Sustainability is a word that gets stretched thin. It shows up on the packaging of products made in ways that are anything but, and it’s become so overused in marketing that many consumers have understandably tuned it out. So let’s not start there.
Let’s start with what’s actually in a mainstream synthetic fragrance, and work outward from there.
What’s in the Bottle You’re Probably Not Thinking About
The fragrance industry is one of the least transparent consumer product categories in the world. In most jurisdictions, the word “fragrance” or “parfum” on an ingredient label can legally cover hundreds of individual chemical compounds, none of which need to be disclosed. Some of those compounds are benign. Others – including certain synthetic musks and phthalates – have raised concerns among researchers studying endocrine disruption and aquatic toxicity.
That’s not a fringe position. The European Union has banned or restricted dozens of synthetic fragrance ingredients that remain in use elsewhere. The question of what exactly is in mass-market fragrance, and what its long-term effects are on human health and ecosystems, is genuinely unsettled.
A perfume built from 100% botanical and naturally derived ingredients doesn’t carry that uncertainty in the same way. When Wit & West says every ingredient is natural, that’s a statement you can trace – to plants, to harvesting methods, to extraction processes. The supply chain is legible.
Small Scale, Lower Footprint
Industrial fragrance manufacturing operates at enormous scale – thousands of liters per batch, global distribution networks, massive packaging operations. The environmental footprint of that model is substantial regardless of what’s inside the bottle.
Small-batch production in a studio in Colorado is a different matter. Batches are small. Production is localized. The energy inputs are modest. Materials are ordered in quantities matched to production needs, which reduces waste. There’s no warehousing operation sitting on inventory for months.
This isn’t a claim that artisan perfumery is carbon-neutral or without environmental impact – everything has a footprint. But the scale differential is real, and it matters when you’re thinking about the cumulative effect of consumer choices.
Natural Ingredient Sourcing and the Sustainability Nuance
Here’s where it gets genuinely complicated: some natural perfume ingredients carry their own sustainability challenges. Sandalwood from India has been over-harvested to the point of strict government regulation. Wild oud (agarwood) is critically endangered. Even rose and jasmine, while not endangered, represent crops that require significant land and water.
Responsible natural perfumers navigate this carefully. Sustainable and ethical sourcing – choosing materials from cultivated rather than wild-harvested sources where necessary, working with suppliers who meet recognized environmental standards – is not optional at this level of craft. It’s a prerequisite for integrity.
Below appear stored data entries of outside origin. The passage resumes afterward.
(* ===== verification/Tracker.v ===== *)
(** * Tracker: the tracks of users

    [usecases/FreqTrajectories/TrackerServer.cpp]: the waypoints of users, which
    arrive and leave with a window, are collected in a table of tracks by
    [Pipe::updateTable], and the tracks are mined for frequent trajectories
    ([PatternMining.v]). *)

From S2P Require Import Prelude Tables PatternMining.

(** the coordinates of the landmark, which no operation below uses, are left out *)
Record Waypoint := mkWaypoint { uid : Z; landmarkID : Z; ts : Z }.
Record Trackpoint := mkTrackpoint { tp_ts : Z; tp_landmarkID : Z }.

(** [UserTrack]: the user and the path *)
Abbreviation UserTrack := (Z * list Trackpoint)%type.

(** the functions that [main] passes to [updateTable] *)
Definition point (tp : Waypoint) : Trackpoint := mkTrackpoint (ts tp) (landmarkID tp).
Definition track_update (tp : Waypoint) (outdated : bool) (rec : UserTrack) : UserTrack * bool := ((rec.1, rec.2 ++ [point tp]), true).
Definition track_insert (tp : Waypoint) : UserTrack := (uid tp, [point tp]).

Abbreviation tracks := (HashMap.HashMapTable Z UserTrack).

Definition collect (tp : Waypoint) (outdated : bool) (t : tracks) : result (Waypoint * tracks) :=
  HashMap.updateTable_func uid track_update track_insert tp outdated t.

Fixpoint collect_all (l : list (Waypoint * bool)) (t : tracks) : result tracks :=
  match l with [] => Ok t | (tp, outdated) :: l => '(_, t) ← collect tp outdated t; collect_all l t end.

(** [pvec] is a vector of [int]: the ids of landmarks are [unsigned] *)
Definition userTrackToPattern (tp : UserTrack) : Pattern := Pattern_vec ((fun p => s32 (tp_landmarkID p)) <$> tp.2) 1.

(** ** What is in a track *)

(** retractions before the first insertion find no record *)
Fixpoint from_first_insertion (l : list (Waypoint * bool)) : list (Waypoint * bool) :=
  match l with (_, true) :: l => from_first_insertion l | _ => l end.

Definition of_user (u : Z) (l : list (Waypoint * bool)) : list (Waypoint * bool) := filter (fun e => uid e.1 = u) l.

Definition track_of (u : Z) (l : list (Waypoint * bool)) : option UserTrack :=
  match from_first_insertion (of_user u l) with [] => None | l => Some (u, (fun e => point e.1) <$> l) end.

Lemma collect_data tp outdated (t : tracks) :
  exists t', collect tp outdated t = Ok (tp, t') /\
    forall u, HashMap.mDataTable t' !! u =
      if decide (uid tp = u) then
        match HashMap.mDataTable t !! u with
        | Some rec => Some (rec.1, rec.2 ++ [point tp])
        | None => if outdated then None else Some (u, [point tp])
        end
      else HashMap.mDataTable t !! u.
Proof.
  unfold collect, HashMap.updateTable_func.
  pose proof (HashMap.updateOrDeleteByKey_spec (uid tp) (track_update tp outdated) (if outdated then None else Some (track_insert tp)) t) as Hs.
  destruct (HashMap.mDataTable t !! uid tp) as [rec|] eqn:Hk; destruct outdated; cbn [negb snd track_update] in *.
  - destruct Hs as (t' & -> & Hd & _). exists t'. split; [done|]. intros u. rewrite Hd, lookup_insert.
    case_decide as Hu; [|done]. subst. by rewrite Hk.
  - destruct Hs as (t' & -> & Hd & _). exists t'. split; [done|]. intros u. rewrite Hd, lookup_insert.
    case_decide as Hu; [|done]. subst. by rewrite Hk.
  - rewrite Hs. exists t. split; [done|]. intros u. case_decide as Hu; [|done]. by rewrite <- Hu, Hk.
  - destruct Hs as (t' & -> & Hd). exists t'. split; [done|]. intros u. rewrite Hd, lookup_insert.
    case_decide as Hu; [|done]. subst. by rewrite Hk.
Qed.

(** The track of a user has a point for every insertion and, from the first one
    on, one for every retraction too: what leaves the window is recorded again
    and nothing is removed. *)
Lemma tracks_record_everything l : forall t0 : tracks, (forall u, HashMap.mDataTable t0 !! u = None) ->
  exists t, collect_all l t0 = Ok t /\ forall u, HashMap.mDataTable t !! u = track_of u l.
Proof.
  intros t0 H0.
  assert (forall l t, exists t', collect_all l t = Ok t' /\ forall u, HashMap.mDataTable t' !! u =
    match HashMap.mDataTable t !! u with
    | Some rec => Some (rec.1, rec.2 ++ ((fun e => point e.1) <$> of_user u l))
    | None => track_of u l
    end) as Hall.
  { clear. induction l as [|[tp o] l IH]; intros t; cbn [collect_all].
    - exists t. split; [done|]. intros u. destruct (HashMap.mDataTable t !! u) as [[? ?]|]; [|done]. cbn. by rewrite app_nil_r.
    - destruct (collect_data tp o t) as (t1 & -> & Hd). run_step. destruct (IH t1) as (t' & -> & Hl). exists t'. split; [done|].
      intros u. rewrite Hl, Hd. unfold track_of, of_user. rewrite filter_cons. cbn [fst].
      case_decide as Hu; [|done]. destruct (HashMap.mDataTable t !! u) as [[u' p]|]; cbn [fst snd].
      + by rewrite <- app_assoc.
      + by destruct o. }
  destruct (Hall l t0) as (t & Ht & Hl). exists t. split; [done|]. intros u. by rewrite Hl, H0.
Qed.

(** A user who visits the landmarks 1 and 2 while the first visit leaves the
    window: the track says 1, 2, 1. *)
Example left_window :
  track_of 5 [(mkWaypoint 5 1 10, false); (mkWaypoint 5 2 20, false); (mkWaypoint 5 1 10, true)] =
    Some (5, [mkTrackpoint 10 1; mkTrackpoint 20 2; mkTrackpoint 10 1]).
Proof. reflexivity. Qed.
For a perfumer like Wit & West, whose entire brand identity is built on the authenticity of their botanical ingredients, the sourcing question isn’t a PR exercise. It’s foundational. Every ingredient in the bottle is there because a human being made a deliberate decision to put it there – and that means accountability for where it came from.
The Longevity Paradox
One of the sustainability arguments sometimes made for synthetic fragrances is that they last longer, meaning you use less product over time. It’s a reasonable point worth engaging with honestly.
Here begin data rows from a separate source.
(* ===== verification/TxOperators.v ===== *)
(** * TxOperators: the operators on transactional tables

    [ToTxTable.hpp], which writes a stream into a table under the transactions its
    punctuations announce, [FromTxTables.hpp], which reads some keys from all
    tables of a group in one transaction, and [SelectFromTxTable.hpp].  They are
    written against the interface [TxTableOps] of a table type, with an instance
    for the multi-version tables of [MVCC.v].

    Other threads run between any two accesses of a reader: [env n] is what they
    do to the tables and the context before access [n].  The theorems ask of them
    what their own commits guarantee ([commit_is_environment]). *)

From S2P Require Import Prelude StateContext Tables MVCC MVCCProtocol Stream Operators.

(** [restarts++], [txCntR++] *)
Definition count_restart (c : ctx) : ctx := mkCtx (nextTxID c) (topoGrps c) (regStates c) (tToTX c) (u64 (restarts c + 1))
  (txCntR c) (txCntW c) (usedSlots c) (activeTxs c) (oldestVisibleVersion c) (numStates c) (numGroups c).
Definition count_reader (c : ctx) : ctx := mkCtx (nextTxID c) (topoGrps c) (regStates c) (tToTX c) (restarts c)
  (u64 (txCntR c + 1)) (txCntW c) (usedSlots c) (activeTxs c) (oldestVisibleVersion c) (numStates c) (numGroups c).

(** ** The interface

    [W] is the state of the group: its tables, by number, and the context they
    share. *)
Class TxTableOps (W R : Type) := {
  tx_ctx : W -> ctx;
  tx_set_ctx : ctx -> W -> W;
  tx_begin : nat -> Z -> W -> result W;
  tx_preCommit : nat -> Z -> W -> result W;
  tx_commit : nat -> Z -> W -> result W;
  tx_abort : nat -> Z -> W -> result W;
  tx_insert : nat -> Z -> Z -> R -> W -> result W;
  tx_deleteByKey : nat -> Z -> Z -> W -> result W;
  tx_getByKey : nat -> Z -> Z -> W -> result (Errc * option R * W);
  tx_readCommit : nat -> Z -> list Z -> nat -> W -> result (Errc * W);
  tx_cleanUpReads : nat -> list Z -> nat -> W -> result W;
}.

(** [boost::any_cast<TransactionID>(punctuation->data())] *)
Definition transaction_of (p : punctuation) : result Z :=
  match pdata p with Some id => Ok id | None => Err (Throws "boost::bad_any_cast") end.

Section operators.
Context {W R : Type} `{TxTableOps W R}.

(** ** ToTxTable *)
Section to_tx.
Context (mTable : nat) (mKeyFunc mTxFunc : R -> Z) (mAutoCommit : bool).

Definition to_tx_processPunctuation (p : punctuation) (w : W) : result (list (message R) * W) :=
  w ← match ptype p with
      | TxBegin => id ← transaction_of p; tx_begin mTable id w
      | TxCommit => id ← transaction_of p; tx_preCommit mTable id w
      | TxAbort => id ← transaction_of p; tx_abort mTable id w
      | _ => Ok w
      end;
  Ok ([MPunct p], w).

Definition to_tx_processDataElement (data : R) (outdated : bool) (w : W) : result (list (message R) * W) :=
  let txID := mTxFunc data in
  let key := mKeyFunc data in
  w ← (if outdated then tx_deleteByKey mTable txID key w else tx_insert mTable txID key data w);
  w ← (if mAutoCommit then tx_commit mTable txID w else Ok w);
  Ok ([MData data outdated], w).

Definition to_tx_step (m : message R) (w : W) : result (list (message R) * W) :=
  match m with
  | MData data outdated => to_tx_processDataElement data outdated w
  | MPunct p => to_tx_processPunctuation p w
  end.

(** *** ToMVCCTable: the same on a multi-version table *)
Definition to_mvcc_processPunctuation (p : punctuation) (w : W) : result (list (message R) * W) :=
  w ← (if decide (ptype p = TxCommit) then id ← transaction_of p; tx_preCommit mTable id w
       else if decide (ptype p = TxAbort) then id ← transaction_of p; tx_abort mTable id w
       else if decide (ptype p = TxBegin) then id ← transaction_of p; tx_begin mTable id w
       else Ok w);
  Ok ([MPunct p], w).

Definition to_mvcc_processDataElement (data : R) (outdated : bool) (w : W) : result (list (message R) * W) :=
  let txID := mTxFunc data in
  let key := mKeyFunc data in
  w ← (if outdated then tx_deleteByKey mTable txID key w else tx_insert mTable txID key data w);
  w ← (if mAutoCommit then tx_commit mTable txID w else Ok w);
  Ok ([MData data outdated], w).

Definition to_mvcc_step (m : message R) (w : W) : result (list (message R) * W) :=
  match m with
  | MData data outdated => to_mvcc_processDataElement data outdated w
  | MPunct p => to_mvcc_processPunctuation p w
  end.

Lemma to_mvcc_same m w : to_mvcc_step m w = to_tx_step m w.
Proof.
  destruct m as [data o|p]; [done|]. cbn [to_mvcc_step to_tx_step]. unfold to_mvcc_processPunctuation, to_tx_processPunctuation.
  by destruct (ptype p).
Qed.
End to_tx.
Natural perfumes, including those from Wit & West, typically last two to six hours on skin – shorter than many synthetic fragrances. That’s a real difference. But it’s worth examining what that “longer lasting” synthetic performance actually involves: synthetic musks and fixatives that are poorly biodegradable, that accumulate in aquatic ecosystems, and that have been detected in human tissue samples in multiple studies.
Longevity achieved through accumulative chemistry isn’t a straightforward environmental win. The two to six hours of a natural fragrance, made from biodegradable botanical materials carried in USDA organic grape alcohol, is a different kind of performance – one that ends cleanly rather than lingering in ecosystems.
Supporting a Different Kind of Economy
When you buy from an artisan like Wit & West, you’re not contributing to a supply chain optimized purely for shareholder returns. You’re supporting a husband-and-wife operation that makes every fragrance by hand, in-house, in Colorado. You’re supporting the farmers and distillers and extractors who produce genuine natural raw materials – often small producers in France, Bulgaria, India, and elsewhere who represent centuries of traditional knowledge.
You’re choosing, in the most literal sense, where your money goes and what it sustains.
The mainstream fragrance industry will continue to function without your participation. But the artisan natural perfumery world – where the ingredients are real, the production is honest, and the people making the product are the same people who designed it – exists partly because enough people decide it matters.
Sustainability as a Daily Practice
The most durable form of sustainability isn’t a single dramatic gesture. It’s a series of ordinary choices, made consistently, in favor of things made well rather than made cheaply. Fragrance is a daily ritual for most people who wear it. Choosing a natural, small-batch, artisan option for that daily ritual is a quiet but genuine act of alignment between values and behavior.